Come tutte le attività volte a proteggere un bene pubblico (la salute, le attività economiche…), la vaccinazione pone un chiaro problema di azione collettiva: ciascuno di noi è chiamato a contribuirvi, ma potrebbe beneficiare del risultato pur non vaccinandosi (a condizione che gli altri lo facciano). Per esempio, se vogliamo evitare il rischio (comunque molto piccolo) di effetti avversi del vaccino (o per semplice pigrizia, noncuranza, menefreghismo), potremmo pensare bene di sottrarci e di godere del frutto del “sacrificio” altrui senza rischio per noi stessi.

Ciò è tanto più vero, in quanto il rischio di contrarre il Covid soffrendone le conseguenze gravi o mortali non è ugualmente ripartito fra tutti noi. Se siamo sufficientemente giovani e in salute, l’incentivo personale a vaccinarsi sarà scarso, anche se vaccinandoci potremo salvare vite di persone a rischio. Il vaccino resta, beninteso, un dovere di solidarietà (o di responsabilità) verso altri. Ma cosa succede quando né il dovere né l’interesse spingono le persone a vaccinarsi?

È lì che interviene lo Stato. Lo Stato, col suo potere coercitivo, è ciò che le società umane hanno inventato per risolvere problemi di azione collettiva come questo. Avendo a che fare con filosofi, possiamo persino scomodare Kant, per il quale il problema della fondazione di uno Stato può essere risolto anche da un popolo di diavoli — i diavoli che siamo noi, egoisti razionali: faremo delle leggi tali che ciascuno, in pubblico, sia indotto a rispettare, nonostante nel suo intimo sia tentato di sottrarsene. Così come lo Stato ci impone di pagare le tasse, di mandare i figli a scuola, di assicurare l’auto e di vaccinarci (possiamo averlo dimenticato, ma in Italia ci sono sei vaccini obbligatori per i bambini), allo stesso modo dovrà assicurarsi che la campagna vaccinale sia effettiva ed efficace.

A questo serve il Green Pass: a “discriminare” chi collabora da chi non collabora a produrre un bene che tutti vogliamo, ma al quale non tutti vogliamo contribuire. Serve a “discriminare” chi, in cambio di un piccolo costo per se stesso, risparmia ad altri un rischio di morte o di malattia grave, da chi invece questo piccolo costo non se lo vuole proprio accollare, costi quel che costi ad altri (e a proposito di questo “costo” che il vaccino rappresenta per noi stessi, ricordiamoci sempre che bere, fumare, guidare la macchina o prendere un aereo implica rischi ben maggiori, e non per questo vi rinunziamo).

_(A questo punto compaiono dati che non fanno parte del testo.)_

(** * Elasticsearch client resolution of the log query module

    A shallow embedding of [modules/extensions/loghub/index/query/clients.go]:
    the client selector [getESClients], the central cluster pair
    [getCenterESClients], the deployment lookup
    [getESClientsFromLogAnalyticsByCluster] and the index namer
    [getLogIndices], followed by the properties of the specification.

    Go strings are byte strings ([string]); [len s] is [String.length s].
    A Go slice that is only appended to is a [list]; a nil slice is [[]].
    The Go map built from the request filters is a [gmap string string]. *)

From Stdlib Require Import ZArith Ascii String.
From stdpp Require Import gmap strings list.

Local Open Scope string_scope.
Local Open Scope nat_scope.
Local Open Scope list_scope.
Local Open Scope stdpp_scope.

(** ** The functions of Go's [strings] package that the code calls *)

Module strings.

(** [strings.ReplaceAll s old new], scanning left to right without
    overlap.  [skip] counts the bytes of a match still to be dropped.
    For an empty [old] Go inserts [new] at every rune boundary; the
    embedding does so at every byte, which agrees on ASCII input (the
    code only calls it with [old = "*"]). *)
Fixpoint replaceFrom (old new s : string) (skip : nat) : string :=
  match s with
  | EmptyString => EmptyString
  | String c s' =>
      match skip with
      | S k => replaceFrom old new s' k
      | O =>
          if String.prefix old s
          then new +:+ replaceFrom old new s' (String.length old - 1)
          else String c (replaceFrom old new s' 0)
      end
  end.

Fixpoint interleave (new s : string) : string :=
  match s with
  | EmptyString => new
  | String c s' => new +:+ String c (interleave new s')
  end.

Definition ReplaceAll (s old new : string) : string :=
  match old with
  | EmptyString => interleave new s
  | String _ _ => replaceFrom old new s 0
  end.

(** [strings.Split s sep]: the pieces of [s] between the occurrences of
    [sep]; [cur] is the piece being read.  With an empty [sep] Go
    explodes [s] into its runes (bytes, here). *)
Fixpoint splitFrom (sep s : string) (skip : nat) (cur : string) : list string :=
  match s with
  | EmptyString => [cur]
  | String c s' =>
      match skip with
      | S k => splitFrom sep s' k cur
      | O =>
          if String.prefix sep s
          then cur :: splitFrom sep s' (String.length sep - 1) EmptyString
          else splitFrom sep s' 0 (cur +:+ String c EmptyString)
      end
  end.

Fixpoint explode (s : string) : list string :=
  match s with
  | EmptyString => []
  | String c s' => String c EmptyString :: explode s'
  end.

Definition Split (s sep : string) : list string :=
  match sep with
  | EmptyString => explode s
  | String _ _ => splitFrom sep s 0 EmptyString
  end.

(** [unicode.IsSpace] on the UTF-8 encoding of a rune.  The one-byte
    white space is tab, line feed, vertical tab, form feed, carriage
    return and space; the two-byte runes are U+0085 and U+00A0; the
    three-byte ones U+1680, U+2000..U+200A, U+2028, U+2029, U+202F,
    U+205F and U+3000. *)
Definition isSpace1 (a : ascii) : bool :=
  let n := N_of_ascii a in
  ((9 <=? n) && (n <=? 13) || (n =? 32))%N.

Definition isSpace2 (a b : ascii) : bool :=
  let '(m, n) := (N_of_ascii a, N_of_ascii b) in
  ((m =? 194) && ((n =? 133) || (n =? 160)))%N.

Definition isSpace3 (a b c : ascii) : bool :=
  let '(l, m, n) := (N_of_ascii a, N_of_ascii b, N_of_ascii c) in
  ((l =? 225) && (m =? 154) && (n =? 128)
   || (l =? 226) && (m =? 128)
        && ((128 <=? n) && (n <=? 138) || (n =? 168) || (n =? 169) || (n =? 175))
   || (l =? 226) && (m =? 129) && (n =? 159)
   || (l =? 227) && (m =? 128) && (n =? 128))%N.

(** Drop the leading white-space runes.  [fwd] tells whether the bytes
    are met in reading order or, when the reversed string is trimmed,
    last byte first. *)
Fixpoint trimLeading (fwd : bool) (s : string) : string :=
  match s with
  | EmptyString => EmptyString
  | String a s1 =>
      if isSpace1 a then trimLeading fwd s1
      else
        match s1 with
        | EmptyString => s
        | String b s2 =>
            if (if fwd then isSpace2 a b else isSpace2 b a)
            then trimLeading fwd s2
            else
              match s2 with
              | EmptyString => s
              | String c s3 =>
                  if (if fwd then isSpace3 a b c else isSpace3 c b a)
                  then trimLeading fwd s3
                  else s
              end
        end
  end.

(** [strings.TrimSpace s]: [s] without leading and trailing white space. *)
Definition TrimSpace (s : string) : string :=
  String.rev (trimLeading false (String.rev (trimLeading true s))).

(** [strings.Join elems sep]. *)
Fixpoint Join (elems : list string) (sep : string) : string :=
  match elems with
  | [] => EmptyString
  | a :: rest =>
      match rest with
      | [] => a
      | _ :: _ => a +:+ sep +:+ Join rest sep
      end
  end.

End strings.

(** ** Index Namer *)

(** [getLogIndices(prefix, orgId, addons...)], the loop appending two
    entries per addon. *)
Definition getLogIndices (prefix orgId : string) (addons : list string) : list string :=
  if bool_decide (0 < length addons) then
    fold_left
      (fun indices addon => indices ++ [prefix +:+ addon; (prefix +:+ addon) +:+ "-*"])
      addons []
  else if bool_decide (0 < String.length orgId) then [prefix +:+ orgId]
  else [prefix +:+ "*"].

(** The index namer as the specification words it: for each addon, in
    input order, the exact name and its wildcard variant; else the
    organization's index; else everything under the prefix. *)
Definition getLogIndices_ref (prefix orgId : string) (addons : list string) : list string :=
  match addons with
  | _ :: _ => addons ≫= (fun addon => [prefix +:+ addon; (prefix +:+ addon) +:+ "-*"])
  | [] => if decide (orgId ≠ "") then [prefix +:+ orgId] else [prefix +:+ "*"]
  end.

(** ** Data model *)

(** A Go [error] value, identified with its message. *)
Definition error : Type := string.

(** A Go call returning [(value, err)]. *)
Definition result (A : Type) : Type := (A * option error)%type.

(** Package [modules/msp/instance/db] is not part of the sources at
    hand; its constants and row types follow the specification. *)
Module db.

(** Modelled from the spec: the constant [db.LogTypeLogAnalytics], the
    log type of the legacy deployments made by the log-analytics addon. *)
Definition LogTypeLogAnalytics : string := "log-analytics".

Eppure, su questo benedetto Green Pass una cosa da dire c’è, ed è casomai questa: se il potere è la capacità di ottenere obbedienza a un ordine, lo Stato (almeno quello italiano) questo potere non ce l’ha. Si riduce invece a blandirci con la promessa di cene al ristorante e concerti all’aperto, quattro salti in discoteca e una cena con tutti gli amici che vogliamo — incentivi evidentemente ben più forti che non i 130.000 morti per Covid in un anno, i 500 morti al giorno di poche settimane fa, o la morte di quelli che si sono visti cancellare chirurgie vitali perché le terapie intensive erano tragicamente piene. Otterremo il massimo del risultato se potessimo proibire ai non vaccinati di comprare su Amazon o di scaricare videogiochi!

Altro che i moniti dei filosofi contro il “fascismo” o il “dispotismo” sanitario. La conseguenza di uno Stato che non può più comandare è l’infantilizzazione del cittadino, un’infantilizzazione, duole dirlo, di cui le polemiche recenti sono uno specchio fedele: di fronte al Green Pass ci trasformiamo all’improvviso in bambini che vogliono vedere la TV senza aver mangiato la minestra, e hanno imparato a chiamar questo un diritto.